Kim had a heart attack two years ago. At the time he was working through the emotional weight of both his father's death and the passing of two close friends, all within the span of about seven months. Happy to say he has recovered nicely and still does a kick-ass show. Lots more to come from an Akimbo Alogo near you.
Congrats Kim Mitchell, the legend, on being one of “The Good Ones”. Feel free to like and share Kim’s positive story. Who is the subject of tomorrow’s JJ-365 Salutes? Stay tuned!
Gene Valaitis – Roundhouse Radio Vancouver
Dear angry, pissed off Canadians.
I was born in 1956. I was a part of a generation who grew up with John Lennon and adopted a philosophy of Peace and Love. I hold it true to how I live my life today. When I see my fellow Canadians get upset about Tim Hortons’ employees now making 15 bucks an hour in Ontario, it makes me wonder. I celebrate success.
But I wonder where you have been when the top paid CEO's of Canadian companies make according to figures released last week reveal an average salary of $119,000.00 a day or over $14,000.00 an hour. And good for their success. I celebrate it. I want to be there too. And I work damn hard at it.
Minimum wage earners want the same as all of us. To strive. To give their children a better life. They are not lazy. They are not failures. In fact, they work hard and dream big, bold dreams like all of us. I salute the people who have made it to the top. I salute the people at the bottom who dream equally.
Please don't be pissed off at them. Embrace their goals. Show some love and compassion.
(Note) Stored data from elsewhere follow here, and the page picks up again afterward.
(** A mesh whose geometry and texture set are not in the model. *)
Definition dangling_model : SceneModel :=
  let g := geometry0 [bucket 1 None] in
  let stray := {| geometry_id := "stray"; primitive := 20000;
                  positionsDecompressMatrix := identity_matrix;
                  geometryBuckets := [] |} in
  let mesh := mesh0 "m" stray (0, 0, 0)%float (Some textureSet0) 1%float in
  {| geometries := [g]; textures := []; textureSets := []; meshes := [mesh];
     objects := [object0 "o" [mesh]] |}.


(** Three geometries and three textures, the second of each with the id
    [__proto__], and two texture sets; a texture set and a mesh that refer
    to the second and the third. *)
Definition plain_geometry (id : string) : Geometry :=
  {| geometry_id := id; primitive := 20000;
     positionsDecompressMatrix := identity_matrix; geometryBuckets := [bucket 1 None] |}.

Definition plain_texture (id : string) : Texture :=
  {| texture_id := id;
     imageData := {| values := [1; 2]; BYTES_PER_ELEMENT := 1 |}; compressed := false;
     mediaType := None; width := 1; height := 1; minFilter := None; magFilter := None;
     wrapS := None; wrapT := None; wrapR := None |}.

Definition proto_textureSet : TextureSet :=
  {| textureSet_id := "ts1"; colorTexture := Some (plain_texture "__proto__");
     metallicRoughnessTexture := Some (plain_texture "t2"); emissiveTexture := None;
     occlusionTexture := None |}.

Definition proto_model : SceneModel :=
  let mesh := mesh0 "m" (plain_geometry "__proto__") (0, 0, 0)%float
                (Some proto_textureSet) 1%float in
  let mesh' := mesh0 "n" (plain_geometry "g2") (0, 0, 0)%float None 1%float in
  {| geometries := [plain_geometry "g0"; plain_geometry "__proto__"; plain_geometry "g2"];
     textures := [texture0; plain_texture "__proto__"; plain_texture "t2"];
     textureSets := [textureSet0; proto_textureSet];
     meshes := [mesh; mesh']; objects := [object0 "o" [mesh; mesh']] |}.

(** A texture whose image data is a [Uint16Array] of two elements, followed
    by one whose image data is a [Uint8Array] of four. *)
Definition wide_texture : Texture :=
  {| texture_id := "t16";
     imageData := {| values := [300; 1]; BYTES_PER_ELEMENT := 2 |}; compressed := false;
     mediaType := None; width := 1; height := 1; minFilter := None; magFilter := None;
     wrapS := None; wrapT := None; wrapR := None |}.

Definition wide_texture_model : SceneModel :=
  {| geometries := [geometry0 [bucket 1 None]]; textures := [wide_texture; texture0];
     textureSets := []; meshes := []; objects := [] |}.

(** ** Frames

    Every variable of the fill pass and every field of the output record,
    as one enumeration, so that "this step leaves everything else alone"
    is a single statement. *)

Inductive Value : Type :=
  | VNat (n : nat)
  | VMap (m : gmap string nat)
  | VInts (a : list Z)
  | VFloats (a : list float)
  | VIds (a : list (option string)).

Inductive Field : Set :=
  | L_countBuckets | L_countPositions | L_countColors | L_countUVs | L_countIndices8Bit
  | L_countIndices16Bit | L_countIndices32Bit | L_countEdgeIndices8Bit
  | L_countEdgeIndices16Bit | L_countEdgeIndices32Bit | L_countDecodeMatrices
  | L_geometryIndex | L_geometryIndices | L_textureIndices | L_textureSetIndices
  | L_portionIdx | L_eachTextureSetTexturesIndex | L_eachMeshMaterialAttributesIndex
  | L_matricesIndex | L_originsIndex | L_countMeshes | L_originLookup | D_textureData
  | D_eachTextureDataPortion | D_eachTextureAttributes | D_positions | D_colors | D_uvs
  | D_indices8Bit | D_indices16Bit | D_indices32Bit | D_edgeIndices8Bit
  | D_edgeIndices16Bit | D_edgeIndices32Bit | D_eachTextureSetTextures
  | D_decodeMatrices | D_eachBucketPositionsPortion | D_eachBucketColorsPortion
  | D_eachBucketUVsPortion | D_eachBucketIndicesPortion
  | D_eachBucketEdgeIndicesPortion | D_eachBucketIndicesBitness
  | D_eachGeometryPrimitiveType | D_eachGeometryBucketPortion
  | D_eachGeometryDecodeMatricesPortion | D_matrices | D_origins
  | D_eachMeshGeometriesPortion | D_eachMeshMatricesPortion | D_eachMeshOriginsPortion
  | D_eachMeshTextureSet | D_eachMeshMaterialAttributes | D_eachGeometryId
  | D_eachMeshId | D_eachObjectId | D_eachObjectMeshesPortion.

Definition read (f : Field) (st : Locals) : Value :=
  match f with
  | L_countBuckets => VNat (countBuckets st)
  | L_countPositions => VNat (countPositions st)
  | L_countColors => VNat (countColors st)
  | L_countUVs => VNat (countUVs st)
  | L_countIndices8Bit => VNat (countIndices8Bit st)
  | L_countIndices16Bit => VNat (countIndices16Bit st)
  | L_countIndices32Bit => VNat (countIndices32Bit st)
  | L_countEdgeIndices8Bit => VNat (countEdgeIndices8Bit st)
  | L_countEdgeIndices16Bit => VNat (countEdgeIndices16Bit st)
  | L_countEdgeIndices32Bit => VNat (countEdgeIndices32Bit st)
  | L_countDecodeMatrices => VNat (countDecodeMatrices st)
  | L_geometryIndex => VNat (geometryIndex st)
  | L_geometryIndices => VMap (geometryIndices st)
  | L_textureIndices => VMap (textureIndices st)
  | L_textureSetIndices => VMap (textureSetIndices st)
  | L_portionIdx => VNat (portionIdx st)
  | L_eachTextureSetTexturesIndex => VNat (eachTextureSetTexturesIndex st)
  | L_eachMeshMaterialAttributesIndex => VNat (eachMeshMaterialAttributesIndex st)
  | L_matricesIndex => VNat (matricesIndex st)
  | L_originsIndex => VNat (originsIndex st)
  | L_countMeshes => VNat (countMeshes st)
  | L_originLookup => VMap (originLookup st)
  | D_textureData => VInts (textureData (dtxData st))
  | D_eachTextureDataPortion => VInts (eachTextureDataPortion (dtxData st))
  | D_eachTextureAttributes => VInts (eachTextureAttributes (dtxData st))
  | D_positions => VInts (positions (dtxData st))
  | D_colors => VInts (colors (dtxData st))
  | D_uvs => VFloats (uvs (dtxData st))
  | D_indices8Bit => VInts (indices8Bit (dtxData st))
  | D_indices16Bit => VInts (indices16Bit (dtxData st))
  | D_indices32Bit => VInts (indices32Bit (dtxData st))
  | D_edgeIndices8Bit => VInts (edgeIndices8Bit (dtxData st))
  | D_edgeIndices16Bit => VInts (edgeIndices16Bit (dtxData st))
  | D_edgeIndices32Bit => VInts (edgeIndices32Bit (dtxData st))
  | D_eachTextureSetTextures => VInts (eachTextureSetTextures (dtxData st))
  | D_decodeMatrices => VFloats (decodeMatrices (dtxData st))
  | D_eachBucketPositionsPortion => VInts (eachBucketPositionsPortion (dtxData st))
  | D_eachBucketColorsPortion => VInts (eachBucketColorsPortion (dtxData st))
  | D_eachBucketUVsPortion => VInts (eachBucketUVsPortion (dtxData st))
  | D_eachBucketIndicesPortion => VInts (eachBucketIndicesPortion (dtxData st))
  | D_eachBucketEdgeIndicesPortion => VInts (eachBucketEdgeIndicesPortion (dtxData st))
  | D_eachBucketIndicesBitness => VInts (eachBucketIndicesBitness (dtxData st))
  | D_eachGeometryPrimitiveType => VInts (eachGeometryPrimitiveType (dtxData st))
  | D_eachGeometryBucketPortion => VInts (eachGeometryBucketPortion (dtxData st))
  | D_eachGeometryDecodeMatricesPortion => VInts (eachGeometryDecodeMatricesPortion (dtxData st))
  | D_matrices => VFloats (matrices (dtxData st))
  | D_origins => VFloats (origins (dtxData st))
  | D_eachMeshGeometriesPortion => VInts (eachMeshGeometriesPortion (dtxData st))
  | D_eachMeshMatricesPortion => VInts (eachMeshMatricesPortion (dtxData st))
  | D_eachMeshOriginsPortion => VInts (eachMeshOriginsPortion (dtxData st))
  | D_eachMeshTextureSet => VInts (eachMeshTextureSet (dtxData st))
  | D_eachMeshMaterialAttributes => VInts (eachMeshMaterialAttributes (dtxData st))
  | D_eachGeometryId => VIds (eachGeometryId (dtxData st))
  | D_eachMeshId => VIds (eachMeshId (dtxData st))
  | D_eachObjectId => VIds (eachObjectId (dtxData st))
  | D_eachObjectMeshesPortion => VInts (eachObjectMeshesPortion (dtxData st))
  end.

#[global] Instance Field_eq_dec : EqDecision Field.
Proof. solve_decision. Defined.

(** [frame modified st st']: going from [st] to [st'], only the variables and
    fields listed in [modified] may have changed. *)
Definition frame (modified : list Field) (st st' : Locals) : Prop :=
  forall f, f ∉ modified -> read f st' = read f st.

(** ** What has been written so far

    [Written zero arr content demand]: the array starts with [content], the
    rest of it is still as allocated, and at least [demand] elements of that
    rest remain. *)
Definition Written {E} (zero : E) (arr content : list E) (demand : nat) : Prop :=
  exists k, arr = content ++ replicate k zero /\ (demand <= k)%nat.

(** ** The contents the fill pass produces, as functions of the model *)

(** The elements of an optional array, none when it is absent. *)
Definition elements {A} (o : option (list A)) : list A := default [] o.

(** [history f l]: for each element of [l], in order, [f] of the elements
    before it and of the element itself. A portion array is the history of a
    cursor. *)
Fixpoint scan {A B} (f : list A -> A -> B) (done l : list A) : list B :=
  match l with
  | [] => []
  | a :: l' => f done a :: scan f (done ++ [a]) l'
  end.

Definition history {A B} (f : list A -> A -> B) (l : list A) : list B := scan f [] l.

(** The dictionary built by [table[id] = index] over a list of ids, in
    order: a plain object, so the id [__proto__] never becomes a key. *)
Definition index_table (ids : list string) : gmap string nat :=
  foldl (fun m p => property_set p.2 p.1 m) ∅ (zip (seq 0 (length ids)) ids).

(** *** Buckets *)

Definition tier (b : GeometryBucket) : Z :=
  bitness (length (elements (positionsCompressed b))).

Definition tier_width (t : Z) : Z :=
  match t with
  | 0 => 8
  | 1 => 16
  | _ => 32
  end.

Definition in_tier {A} (t : Z) (b : GeometryBucket) (l : list A) : list A :=
  if decide (tier b = t) then l else [].

Definition positions_of (bs : list GeometryBucket) : list Z :=
  bs ≫= fun b => wrap 16 <$> elements (positionsCompressed b).

Definition colors_of (bs : list GeometryBucket) : list Z :=
  bs ≫= fun b => wrap 8 <$> elements (colorsCompressed b).

Definition uvs_of (bs : list GeometryBucket) : list float :=
  bs ≫= fun b => fround <$> elements (uvsCompressed b).

Definition indices_of (t : Z) (bs : list GeometryBucket) : list Z :=
  bs ≫= fun b => in_tier t b (wrap (tier_width t) <$> elements (indices b)).

Definition edgeIndices_of (t : Z) (bs : list GeometryBucket) : list Z :=
  bs ≫= fun b => in_tier t b (wrap (tier_width t) <$> elements (edgeIndices b)).

Definition portion (cursor : nat) : Z := wrap 32 (Z.of_nat cursor).

Definition positionsPortion_of (bs : list GeometryBucket) : list Z :=
  history (fun done _ => portion (length (positions_of done))) bs.

Definition colorsPortion_of (bs : list GeometryBucket) : list Z :=
  history (fun done _ => portion (length (colors_of done))) bs.

Definition uvsPortion_of (bs : list GeometryBucket) : list Z :=
  history (fun done _ => portion (length (uvs_of done))) bs.

Definition bitness_of (bs : list GeometryBucket) : list Z :=
  (fun b => wrap 8 (tier b)) <$> bs.

(** The slot of a bucket without indices is never written. *)
Definition indicesPortion_of (bs : list GeometryBucket) : list Z :=
  history (fun done b =>
    match indices b with
    | Some _ => portion (length (indices_of (tier b) done))
    | None => 0
    end) bs.

Definition edgeIndicesPortion_of (bs : list GeometryBucket) : list Z :=
  history (fun done b =>
    match edgeIndices b with
    | Some _ => portion (length (edgeIndices_of (tier b) done))
    | None => 0
    end) bs.

(** *** Geometries *)

Definition buckets_of (gs : list Geometry) : list GeometryBucket :=
  gs ≫= geometryBuckets.

Definition primitiveCode `{Host} (g : Geometry) : Z :=
  wrap 8 (default 0 (primitiveType_of (primitive g))).

Definition bucketPortion_of (gs : list Geometry) : list Z :=
  history (fun done _ => portion (length (buckets_of done))) gs.

Definition decodeMatricesPortion_of (gs : list Geometry) : list Z :=
  history (fun done _ => portion (16 * length done)) gs.

Definition decodeMatrices_of (gs : list Geometry) : list float :=
  gs ≫= fun g => fround <$> positionsDecompressMatrix g.

(** *** Textures and texture sets *)

(** The bytes a texture takes in [textureData]: its elements, each stored as
    a byte, then the bytes of its portion that no element reaches, left as
    allocated. *)
Definition textureBytes (t : Texture) : list Z :=
  (wrap 8 <$> values (imageData t)) ++
  replicate (byteLength (imageData t) - length (values (imageData t))) 0.

Definition textureData_of (ts : list Texture) : list Z :=
  ts ≫= textureBytes.

Definition textureDataPortion_of (ts : list Texture) : list Z :=
  history (fun done _ => portion (length (textureData_of done))) ts.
Just like oxygen, there is enough money to go around for all of us. This isn't about minimum wage or business. It’s about compassion for our fellow Canadians, who you just may be ordering a “double-double” from one of them tomorrow. Try some Peace and Love, try compassion, understand their dreams and goals instead of anger. We're all in this together.
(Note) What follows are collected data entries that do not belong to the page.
Lemma _set_right_logical_references_counts st st' :
  _set_right_logical_references st = Ok st' ->
  length (parts (_option st')) = length (parts (_option st))
  /\ length (logicals (_option st')) = length (logicals (_option st))
  /\ (parts_complete st -> parts_complete st').
Proof.
  unfold _set_right_logical_references, parts_complete.
  destruct (last_of (logicals _)) as [ll | e]; [| discriminate].
  destruct (last_of (parts _)) as [lp | e]; [| discriminate].
  cbn [bind].
  destruct (stacked_group _) as [[g grp] |]; intros [= <-]; cbn;
    rewrite ?length_update_last;
    (split; [reflexivity |]); (split; [reflexivity |]);
    apply Forall_update_last; intros x; exact id.
Qed.

Lemma _update_right_logical_references_counts st st' :
  _update_right_logical_references st = Ok st' ->
  length (parts (_option st')) = length (parts (_option st))
  /\ length (logicals (_option st')) = length (logicals (_option st))
  /\ (parts_complete st -> parts_complete st').
Proof.
  unfold _update_right_logical_references. destruct (_right_part st).
  - intros H. apply _set_right_logical_references_counts in H. exact H.
  - intros [= <-]. auto.
Qed.

(** The remaining comparisons of a restricted property add as many parts
    as logicals, every added part complete. *)
Lemma call_generate_remaining_counts p op st st' ps p0 :
  parts (_option st) = ps ++ [p0] ->
  parts_complete st ->
  call_generate_remaining C R p op st = Ok st' ->
  operands_over_connectives st' = operands_over_connectives st
  /\ parts_complete st'.
Proof.
  intros Hp Hc. unfold call_generate_remaining.
  destruct (generate_remaining_proprties p) as [[| |] |]; [| | | discriminate].
  - intros E. pose proof (_generate_interval_values_shape R _ _ _ _ _ _ Hp E) as H.
    destruct (String.eqb op "eq"); [subst st'; auto |].
    destruct H as (l & c & v & Hp' & Hl' & _ & _ & _ & _ & _ & Hcn & Hco & Hcv & _).
    unfold operands_over_connectives, parts_complete in *.
    rewrite Hp', Hl'. rewrite Hp in Hc |- *. rewrite !length_app. cbn [length].
    split; [lia |].
    apply Forall_app in Hc as [Hps Hp0]. apply Forall_app. split; [exact Hps |].
    apply Forall_inv in Hp0.
    constructor; [exact Hp0 |]. constructor; [| constructor].
    unfold part_is_complete. rewrite Hcn, Hco, Hcv. reflexivity.
  - unfold _generate_multi_values, draw. intros E.
    assert (Hp1 : parts (_option (with_random_state (S (random_state st)) st))
                  = ps ++ [p0]) by exact Hp.
    destruct (repeat_sap_restricted_shape R _ _ _ _ _ ps p0 Hp1 E)
      as (p0' & cs & ors & Hp' & Hl' & Hlc & Hlo & _ & Hn & Ho & Hv & Hcs & _).
    cbn in Hl'.
    unfold operands_over_connectives, parts_complete in *.
    rewrite Hp', Hl'. rewrite Hp in Hc |- *. rewrite !length_app. cbn [length].
    split; [lia |].
    apply Forall_app in Hc as [Hps Hp0]. apply Forall_app. split; [exact Hps |].
    apply Forall_inv in Hp0.
    constructor.
    + unfold part_is_complete in *. rewrite Hn, Ho, Hv. exact Hp0.
    + eapply Forall_impl; [exact Hcs |]. cbn. intros c (Hcn & Hco & [v Hcv]).
      unfold part_is_complete. rewrite Hcn, Hco, Hcv. reflexivity.
  - intros [= <-]. auto.
Qed.

Lemma _generate_proprty_counts st st' ps p0 :
  parts (_option st) = ps ++ [p0] ->
  Forall (fun x => part_is_complete x = true) ps ->
  _generate_proprty C R st = Ok st' ->
  operands_over_connectives st' = operands_over_connectives st
  /\ parts_complete st'.
Proof.
  intros Hp Hps. unfold _generate_proprty.
  destruct (get_random_proprty _ _ _) as [[[p sel] pos] | e]; [| discriminate].
  cbn [bind]. destruct (operators p) as [ops |]; [| discriminate].
  cbn [bind]. unfold draw. cbv zeta.
  destruct (call_proprty_generate _ _ _) as [[operand pos'] | e]; [| discriminate].
  cbn [bind].
  destruct (comparison_string _ _ _) as [[[s op] v] | e]; [| discriminate].
  cbn [bind]. unfold _update_proprty_part.
  cbn [_option emit with_option_string with_random_state with_proprties].
  rewrite Hp, last_of_snoc. cbn [bind].
  set (st1 := update_last_part _ _).
  assert (Hp1 : parts (_option st1)
                = ps ++ [part_set_proprty (name p) op v (default true (replaceable p)) p0]).
  { subst st1. cbn. rewrite Hp. apply update_last_snoc. }
  assert (Hl1 : logicals (_option st1) = logicals (_option st)) by reflexivity.
  clearbody st1.
  destruct (_update_right_logical_references st1) as [st2 | e] eqn:E2; [| discriminate].
  cbn [bind]. intros E3.
  destruct (_update_right_logical_references_shape _ _ _ _ Hp1 E2)
    as (p0' & Hp2 & _ & Hn & Ho & Hv & _ & Hl2 & _).
  assert (Hc2 : parts_complete st2).
  { unfold parts_complete. rewrite Hp2. apply Forall_app. split; [exact Hps |].
    constructor; [| constructor]. unfold part_is_complete. rewrite Hn, Ho, Hv.
    reflexivity. }
  destruct (call_generate_remaining_counts _ _ _ _ _ _ Hp2 Hc2 E3) as [He Hc3].
  split; [| exact Hc3]. rewrite He. unfold operands_over_connectives.
  rewrite Hp2, Hl2, Hl1, Hp, !length_app. reflexivity.
Qed.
Recently, a client asked what I thought would happen to radio in 2017. Given recent events (Trump) I just couldn’t bring myself even to try to predict the future. Instead, I’ve come up with some resolutions–Continue reading Sharon Taylor’s belated but topical advice on the Byrnes Media website.
Americans are using TV for their news, according to a new Pew survey, but local TV news continues to lead among TV news sources.
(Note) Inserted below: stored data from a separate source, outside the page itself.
(** [self._global_history.undo()] *)
Definition history_undo : M t HistoryResult :=
  λ self,
    let '(r, h, self') :=
      GlobalHistory.undo (call_process Clustering.undo ClusterMetadata.undo)
                         (_global_history self) self in
    (Ok r, put_global_history h self').

(** [self._global_history.redo()] *)
Definition history_redo : M t HistoryResult :=
  λ self,
    let '(r, h, self') :=
      GlobalHistory.redo (call_process Clustering.redo ClusterMetadata.redo)
                         (_global_history self) self in
    (Ok r, put_global_history h self').

(** [Session.undo] *)
Definition undo : M t unit :=
  up <- history_undo ;;
  _update_after_cluster up false.

(** [Session.redo] *)
Definition redo : M t unit :=
  up <- history_redo ;;
  _update_after_cluster up false.

(** [Session.wizard_start], [wizard_next], [wizard_previous],
    [wizard_reset] *)
Definition wizard_start : M t unit := raise NotImplementedError.
Definition wizard_next : M t unit := raise NotImplementedError.
Definition wizard_previous : M t unit := raise NotImplementedError.
Definition wizard_reset : M t unit := raise NotImplementedError.

End Session.

(** ** Vocabulary of the statements *)

(** The views registered with the session. *)
Definition registered (self : Session.t) : list View.t :=
  ViewManager.views (Session._view_manager self).

(** One view after a notification: it is the same object and its [update()]
    was invoked exactly once more. *)
Definition updated_once (view view' : View.t) : Prop :=
  View.ident view' = View.ident view
  ∧ View.is_waveform_view view' = View.is_waveform_view view
  ∧ View.updates view' = S (View.updates view).

(** Every registered view was notified between the two states: the same
    views are registered, in the same order, each updated once. *)
Definition notified (before after : Session.t) : Prop :=
  Forall2 updated_once (registered before) (registered after).

(** The recorded actions of the session's history, and its cursor. *)
Definition recorded (self : Session.t) : list Session.process :=
  GlobalHistory.items (Session._global_history self).

Definition cursor (self : Session.t) : nat :=
  GlobalHistory.cursor (Session._global_history self).

(** The colour of a cluster as the metadata has it: the stored value, or the
    palette colour when none is stored. *)
Definition color_of (md : ClusterMetadata.t) (cluster : Z)
  : ClusterMetadata.value :=
  match ClusterMetadata.data md !! cluster with
  | Some props =>
    match props !! "color" with
    | Some v => v
    | None => ClusterMetadata.VInt (ClusterMetadata.palette md cluster)
    end
  | None => ClusterMetadata.VInt (ClusterMetadata.palette md cluster)
  end.

(** A hook touches nothing but the visual of the view. *)
Definition keeps_view (hook : Session.t → M View.t unit) : Prop :=
  ∀ self view o view',
    hook self view = (o, view') →
    View.ident view' = View.ident view
    ∧ View.is_waveform_view view' = View.is_waveform_view view
    ∧ View.updates view' = View.updates view.

(** A hook does not raise on a [WaveformView], in a given session. *)
Definition safe_hook (hook : Session.t → M View.t unit) (self : Session.t)
  : Prop :=
  ∀ view,
    View.is_waveform_view view = true →
    ∃ view', hook self view = (Ok tt, view').

(** One more action, [p], is on the history, on top of what was below the
    cursor; the cursor is at the end; every view was notified. *)
Definition recorded_and_notified (p : Session.process)
    (before after : Session.t) : Prop :=
  recorded after = take (cursor before) (recorded before) ++ [p]
  ∧ cursor after = length (recorded after)
  ∧ notified before after.

(** Nothing but the views differs between the two states: history,
    model, selector, clustering, metadata and earlier clustering objects are
    the same. *)
Definition only_views_differ (before after : Session.t) : Prop :=
  Session._global_history after = Session._global_history before
  ∧ Session.model after = Session.model before
  ∧ Session.selector after = Session.selector before
  ∧ Session.clustering after = Session.clustering before
  ∧ Session.cluster_metadata after = Session.cluster_metadata before
  ∧ Session.detached after = Session.detached before.

(** ** A small session to run the methods on *)

Definition example_metadata : ClusterMetadata.t :=
  {| ClusterMetadata.data := ∅;
     ClusterMetadata.palette := λ c, c `mod` 10;
     ClusterMetadata.undo_stack := [];
     ClusterMetadata.redo_stack := [] |}.

(** Five spikes in three clusters, one waveform and one mask per spike. *)
Definition example_model : BaseModel.t :=
  {| BaseModel.spike_clusters := [0; 0; 1; 1; 2];
     BaseModel.cluster_metadata := example_metadata;
     BaseModel.waveforms := [[1]; [2]; [3]; [4]; [5]];
     BaseModel.masks := [[1]; [1]; [0]; [1]; [0]];
     BaseModel.probe_positions := [(0, 0); (0, 10)] |}.

(** The state a method call leaves the session in. *)
Definition after {A : Type} (call : M Session.t A) (self : Session.t)
  : Session.t :=
  snd (call self).

(** [Session(example_model)] *)
Definition fresh_session : Session.t :=
  snd (Session.load_from GlobalHistory.new ViewManager.new example_model [] 0).

(** The same session after [show_waveforms()]: one registered view. *)
Definition viewed_session : Session.t :=
  after Session.show_waveforms fresh_session.

(** ... and after [merge([0, 1])]: one recorded action. *)
Definition merged_session : Session.t :=
  after (Session.merge [0; 1]) viewed_session.

(** ** Vocabulary of the further properties *)

(** The identities of some views, in order. *)
Definition idents (views : list View.t) : list nat := View.ident <$> views.

(** A view after a refresh that wrote nothing to it: the very same view
    with one [update()] more. *)
Definition only_updated (view view' : View.t) : Prop :=
  view' = (View.update view).2.

(** The visual of a view is bound to the partition of the clustering object
    bound to [self.clustering], resp. to the metadata object of the
    session. *)
Definition bound_to_clustering (self : Session.t) (view : View.t) : Prop :=
  View.spike_clusters (View.visual view)
  = Some (View.SpikeClustersOf (Session.clustering_obj self)).

Definition bound_to_metadata (view : View.t) : Prop :=
  View.cluster_metadata (View.visual view) = Some View.SessionMetadata.

(** What a view shows of the partition and of the metadata, in a given state
    of the session. *)
Definition shown_partition (self : Session.t) (view : View.t)
  : option (list Z) :=
  View.shown_spike_clusters (Session.shown self view).

Definition shown_metadata (self : Session.t) (view : View.t)
  : option ClusterMetadata.t :=
  View.shown_cluster_metadata (Session.shown self view).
The Web survey found that just half (50%) of adults said they get new regularly from TV, down from 57% a year ago. "Local TV has a wider reach overall than network or cable," Pew found. – Broadcasting & Cable
Vern Traill, long associated with the Moffat radio chain, starting out at CHAB Moose Jaw and ending up as VP and GM of CHED Edmonton in 1981 and, still in the position four years later, he was named chairman of the Radio Bureau of Canada. Nicknamed “The Cowboy,” Traill passed away Jan. 3 in Moose Jaw. He was 92.
Peter Preston, editor of The Guardian (UK) newspaper for almost 20 years from 1975 – then the longest service of any editor since CP Scott; a member of its controlling Scott Trust for almost 30; and overwhelmingly the most decisive and influential figure in its reshaping and development through the later years of the 20th century, has died aged 79.